**Available records:**
_ _ _

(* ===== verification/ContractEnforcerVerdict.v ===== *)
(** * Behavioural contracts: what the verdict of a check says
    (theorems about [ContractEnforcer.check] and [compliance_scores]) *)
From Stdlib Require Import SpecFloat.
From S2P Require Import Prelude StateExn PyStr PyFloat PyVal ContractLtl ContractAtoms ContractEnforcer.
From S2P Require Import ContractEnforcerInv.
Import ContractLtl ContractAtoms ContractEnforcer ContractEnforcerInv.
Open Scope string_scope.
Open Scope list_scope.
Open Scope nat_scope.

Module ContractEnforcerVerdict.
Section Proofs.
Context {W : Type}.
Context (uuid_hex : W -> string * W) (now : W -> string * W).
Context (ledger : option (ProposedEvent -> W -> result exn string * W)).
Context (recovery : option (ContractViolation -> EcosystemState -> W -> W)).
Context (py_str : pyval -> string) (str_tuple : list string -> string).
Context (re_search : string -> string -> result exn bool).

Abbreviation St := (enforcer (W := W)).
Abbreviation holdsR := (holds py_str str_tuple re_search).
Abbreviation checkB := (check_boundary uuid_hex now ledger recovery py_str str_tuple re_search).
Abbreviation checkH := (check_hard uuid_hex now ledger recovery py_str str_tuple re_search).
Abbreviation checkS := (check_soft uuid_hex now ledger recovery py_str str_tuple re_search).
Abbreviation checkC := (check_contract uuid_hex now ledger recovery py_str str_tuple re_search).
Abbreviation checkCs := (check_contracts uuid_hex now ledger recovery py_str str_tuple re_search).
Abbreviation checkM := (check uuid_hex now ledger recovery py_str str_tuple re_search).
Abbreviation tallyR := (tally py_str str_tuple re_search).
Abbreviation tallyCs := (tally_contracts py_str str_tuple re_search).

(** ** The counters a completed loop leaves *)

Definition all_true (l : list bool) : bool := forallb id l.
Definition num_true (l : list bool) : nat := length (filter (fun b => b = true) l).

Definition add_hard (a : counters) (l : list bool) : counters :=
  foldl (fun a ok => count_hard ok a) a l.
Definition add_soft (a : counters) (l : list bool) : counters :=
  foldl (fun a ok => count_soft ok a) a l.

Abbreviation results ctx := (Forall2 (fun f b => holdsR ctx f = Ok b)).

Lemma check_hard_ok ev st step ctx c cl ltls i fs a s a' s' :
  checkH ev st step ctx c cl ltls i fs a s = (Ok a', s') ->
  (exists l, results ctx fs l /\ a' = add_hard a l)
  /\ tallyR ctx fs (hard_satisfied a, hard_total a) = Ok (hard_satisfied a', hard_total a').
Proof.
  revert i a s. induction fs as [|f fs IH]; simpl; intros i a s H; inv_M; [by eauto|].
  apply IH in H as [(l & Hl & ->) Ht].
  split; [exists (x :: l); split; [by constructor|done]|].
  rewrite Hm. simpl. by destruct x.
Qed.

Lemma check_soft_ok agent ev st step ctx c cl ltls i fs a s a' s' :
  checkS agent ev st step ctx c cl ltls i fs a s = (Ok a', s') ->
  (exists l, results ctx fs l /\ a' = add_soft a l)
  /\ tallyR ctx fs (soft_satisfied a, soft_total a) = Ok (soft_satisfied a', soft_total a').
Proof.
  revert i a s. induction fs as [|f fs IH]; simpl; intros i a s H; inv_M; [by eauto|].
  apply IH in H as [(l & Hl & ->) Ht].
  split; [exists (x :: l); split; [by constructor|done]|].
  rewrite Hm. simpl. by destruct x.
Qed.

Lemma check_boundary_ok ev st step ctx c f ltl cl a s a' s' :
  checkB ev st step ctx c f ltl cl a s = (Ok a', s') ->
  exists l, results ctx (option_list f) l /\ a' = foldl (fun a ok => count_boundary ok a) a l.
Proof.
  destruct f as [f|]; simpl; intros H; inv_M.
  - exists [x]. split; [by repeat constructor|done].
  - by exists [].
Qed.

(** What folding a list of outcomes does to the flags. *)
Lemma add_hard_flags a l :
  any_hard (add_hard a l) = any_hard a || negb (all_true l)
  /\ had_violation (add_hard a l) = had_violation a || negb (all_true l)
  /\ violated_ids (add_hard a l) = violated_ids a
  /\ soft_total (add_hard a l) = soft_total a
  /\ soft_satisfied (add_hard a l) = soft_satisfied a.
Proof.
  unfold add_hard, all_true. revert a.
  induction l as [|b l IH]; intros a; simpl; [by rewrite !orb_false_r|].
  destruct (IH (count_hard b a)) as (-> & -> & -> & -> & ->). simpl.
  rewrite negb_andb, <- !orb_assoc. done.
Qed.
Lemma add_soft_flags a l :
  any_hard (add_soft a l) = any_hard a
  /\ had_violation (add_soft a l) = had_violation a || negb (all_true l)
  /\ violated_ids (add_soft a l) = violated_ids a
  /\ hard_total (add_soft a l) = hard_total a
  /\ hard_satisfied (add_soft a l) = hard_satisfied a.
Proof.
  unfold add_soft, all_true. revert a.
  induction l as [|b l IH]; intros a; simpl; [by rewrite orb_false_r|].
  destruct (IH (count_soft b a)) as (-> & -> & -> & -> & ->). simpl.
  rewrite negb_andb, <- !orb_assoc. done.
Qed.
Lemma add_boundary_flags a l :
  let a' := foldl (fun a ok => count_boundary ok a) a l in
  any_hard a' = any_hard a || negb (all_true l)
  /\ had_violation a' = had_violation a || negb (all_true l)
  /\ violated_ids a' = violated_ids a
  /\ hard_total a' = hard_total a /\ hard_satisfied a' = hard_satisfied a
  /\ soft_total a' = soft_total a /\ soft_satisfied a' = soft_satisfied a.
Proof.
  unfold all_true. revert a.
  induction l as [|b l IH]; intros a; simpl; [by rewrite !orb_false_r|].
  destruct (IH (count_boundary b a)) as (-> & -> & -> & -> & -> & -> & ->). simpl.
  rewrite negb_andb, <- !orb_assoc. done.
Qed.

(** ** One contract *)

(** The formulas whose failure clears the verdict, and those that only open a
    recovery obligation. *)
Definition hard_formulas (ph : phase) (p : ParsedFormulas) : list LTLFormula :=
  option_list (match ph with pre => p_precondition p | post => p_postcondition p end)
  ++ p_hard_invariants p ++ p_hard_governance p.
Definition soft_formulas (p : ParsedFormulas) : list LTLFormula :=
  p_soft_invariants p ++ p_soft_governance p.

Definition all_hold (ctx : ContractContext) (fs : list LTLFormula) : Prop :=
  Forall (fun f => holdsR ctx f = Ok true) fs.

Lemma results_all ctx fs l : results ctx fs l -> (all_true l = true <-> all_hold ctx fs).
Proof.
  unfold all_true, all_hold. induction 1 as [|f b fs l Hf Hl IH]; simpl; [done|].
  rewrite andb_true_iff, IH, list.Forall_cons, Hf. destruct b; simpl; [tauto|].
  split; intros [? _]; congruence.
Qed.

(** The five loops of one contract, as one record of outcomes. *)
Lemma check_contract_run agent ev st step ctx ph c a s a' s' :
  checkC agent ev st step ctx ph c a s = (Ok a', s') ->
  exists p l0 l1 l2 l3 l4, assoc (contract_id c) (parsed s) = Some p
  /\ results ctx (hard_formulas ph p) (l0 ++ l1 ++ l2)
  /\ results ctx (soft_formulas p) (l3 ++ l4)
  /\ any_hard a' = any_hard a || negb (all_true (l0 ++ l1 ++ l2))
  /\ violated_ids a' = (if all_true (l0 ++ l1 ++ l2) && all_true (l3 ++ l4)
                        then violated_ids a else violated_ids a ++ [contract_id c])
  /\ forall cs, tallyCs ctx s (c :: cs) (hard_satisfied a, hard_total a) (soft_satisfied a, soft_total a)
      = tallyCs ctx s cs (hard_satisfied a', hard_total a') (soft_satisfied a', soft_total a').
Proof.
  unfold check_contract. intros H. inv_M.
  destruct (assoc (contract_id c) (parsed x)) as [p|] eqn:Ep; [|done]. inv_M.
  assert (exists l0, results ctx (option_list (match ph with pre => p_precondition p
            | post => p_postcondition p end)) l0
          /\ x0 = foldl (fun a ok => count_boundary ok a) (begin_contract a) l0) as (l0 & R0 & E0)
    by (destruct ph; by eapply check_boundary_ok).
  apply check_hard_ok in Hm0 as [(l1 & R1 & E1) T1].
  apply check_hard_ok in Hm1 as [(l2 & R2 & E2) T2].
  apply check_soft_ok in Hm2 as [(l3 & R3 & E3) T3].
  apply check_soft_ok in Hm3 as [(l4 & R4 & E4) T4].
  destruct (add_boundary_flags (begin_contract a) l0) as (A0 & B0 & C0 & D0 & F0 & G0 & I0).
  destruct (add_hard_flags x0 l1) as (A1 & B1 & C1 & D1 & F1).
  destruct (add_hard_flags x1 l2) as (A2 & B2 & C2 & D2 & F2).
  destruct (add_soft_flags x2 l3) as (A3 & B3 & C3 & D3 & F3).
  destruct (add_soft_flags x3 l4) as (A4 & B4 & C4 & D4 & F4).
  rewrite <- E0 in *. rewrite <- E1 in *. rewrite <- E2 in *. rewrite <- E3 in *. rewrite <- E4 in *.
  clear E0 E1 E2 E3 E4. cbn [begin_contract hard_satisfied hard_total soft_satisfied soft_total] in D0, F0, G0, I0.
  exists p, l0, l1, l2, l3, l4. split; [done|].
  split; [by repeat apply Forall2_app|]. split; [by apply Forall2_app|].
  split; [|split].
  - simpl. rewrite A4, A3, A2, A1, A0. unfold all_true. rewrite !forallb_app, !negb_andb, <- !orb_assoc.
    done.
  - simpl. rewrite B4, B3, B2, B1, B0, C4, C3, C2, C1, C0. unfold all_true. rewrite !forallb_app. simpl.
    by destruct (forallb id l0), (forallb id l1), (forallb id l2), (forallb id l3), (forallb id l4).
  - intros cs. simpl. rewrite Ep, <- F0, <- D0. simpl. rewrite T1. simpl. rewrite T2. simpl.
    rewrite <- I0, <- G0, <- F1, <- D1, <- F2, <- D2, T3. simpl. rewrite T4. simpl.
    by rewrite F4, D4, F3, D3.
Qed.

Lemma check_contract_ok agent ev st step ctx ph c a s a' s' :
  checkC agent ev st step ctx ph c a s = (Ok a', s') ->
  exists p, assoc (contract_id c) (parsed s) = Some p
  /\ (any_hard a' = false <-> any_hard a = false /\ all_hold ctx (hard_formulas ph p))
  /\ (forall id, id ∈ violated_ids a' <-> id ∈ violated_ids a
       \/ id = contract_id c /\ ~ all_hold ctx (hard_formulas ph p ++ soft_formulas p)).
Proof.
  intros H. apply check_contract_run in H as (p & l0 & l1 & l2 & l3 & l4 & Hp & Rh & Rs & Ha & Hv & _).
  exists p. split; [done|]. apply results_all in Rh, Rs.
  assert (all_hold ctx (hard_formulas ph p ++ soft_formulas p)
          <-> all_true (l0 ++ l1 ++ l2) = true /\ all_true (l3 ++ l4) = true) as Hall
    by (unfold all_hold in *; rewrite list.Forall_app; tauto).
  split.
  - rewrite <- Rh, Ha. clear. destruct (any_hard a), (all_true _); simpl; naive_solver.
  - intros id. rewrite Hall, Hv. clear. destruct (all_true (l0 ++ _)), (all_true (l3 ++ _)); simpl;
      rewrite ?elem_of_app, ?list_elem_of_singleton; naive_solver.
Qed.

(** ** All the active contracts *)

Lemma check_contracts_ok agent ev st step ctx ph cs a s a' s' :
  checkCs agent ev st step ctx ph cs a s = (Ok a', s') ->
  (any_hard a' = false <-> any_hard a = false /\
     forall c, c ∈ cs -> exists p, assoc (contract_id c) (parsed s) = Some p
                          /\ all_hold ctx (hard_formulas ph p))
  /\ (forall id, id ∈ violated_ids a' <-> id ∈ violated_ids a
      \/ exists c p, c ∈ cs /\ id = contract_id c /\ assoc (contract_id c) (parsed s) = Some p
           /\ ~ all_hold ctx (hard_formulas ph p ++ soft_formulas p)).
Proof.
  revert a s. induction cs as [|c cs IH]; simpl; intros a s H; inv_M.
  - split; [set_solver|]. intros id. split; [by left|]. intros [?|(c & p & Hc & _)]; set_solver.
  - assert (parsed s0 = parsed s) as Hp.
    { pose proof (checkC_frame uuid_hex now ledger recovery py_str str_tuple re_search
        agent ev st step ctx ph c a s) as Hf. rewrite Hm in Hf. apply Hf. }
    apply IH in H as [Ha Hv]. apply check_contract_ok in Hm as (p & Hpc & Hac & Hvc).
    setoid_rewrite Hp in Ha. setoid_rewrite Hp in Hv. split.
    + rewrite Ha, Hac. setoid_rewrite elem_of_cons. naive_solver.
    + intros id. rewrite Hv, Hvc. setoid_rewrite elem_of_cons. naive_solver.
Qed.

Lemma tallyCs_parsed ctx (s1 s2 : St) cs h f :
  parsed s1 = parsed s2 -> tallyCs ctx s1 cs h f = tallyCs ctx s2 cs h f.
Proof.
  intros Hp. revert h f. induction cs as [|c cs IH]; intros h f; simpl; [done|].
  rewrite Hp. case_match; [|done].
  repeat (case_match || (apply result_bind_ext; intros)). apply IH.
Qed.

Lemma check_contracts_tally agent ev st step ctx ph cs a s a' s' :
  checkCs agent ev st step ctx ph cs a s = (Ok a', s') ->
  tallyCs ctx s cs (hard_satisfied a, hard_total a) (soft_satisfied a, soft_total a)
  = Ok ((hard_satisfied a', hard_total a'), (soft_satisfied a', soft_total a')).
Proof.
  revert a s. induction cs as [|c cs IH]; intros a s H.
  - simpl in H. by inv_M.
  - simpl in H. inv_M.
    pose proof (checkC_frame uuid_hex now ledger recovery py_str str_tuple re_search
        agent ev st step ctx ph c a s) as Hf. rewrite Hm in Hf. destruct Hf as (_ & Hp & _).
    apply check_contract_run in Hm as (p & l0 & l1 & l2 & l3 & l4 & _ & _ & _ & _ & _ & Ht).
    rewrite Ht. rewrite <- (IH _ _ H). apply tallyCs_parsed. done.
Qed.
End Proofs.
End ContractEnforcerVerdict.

_ _ _

**Problem:**
All lines above containing the string "ContractEnforcerVerdict" are to be collected.

**Completed exercise:**
(* ===== verification/ContractEnforcerVerdict.v ===== *)
Module ContractEnforcerVerdict.
End ContractEnforcerVerdict.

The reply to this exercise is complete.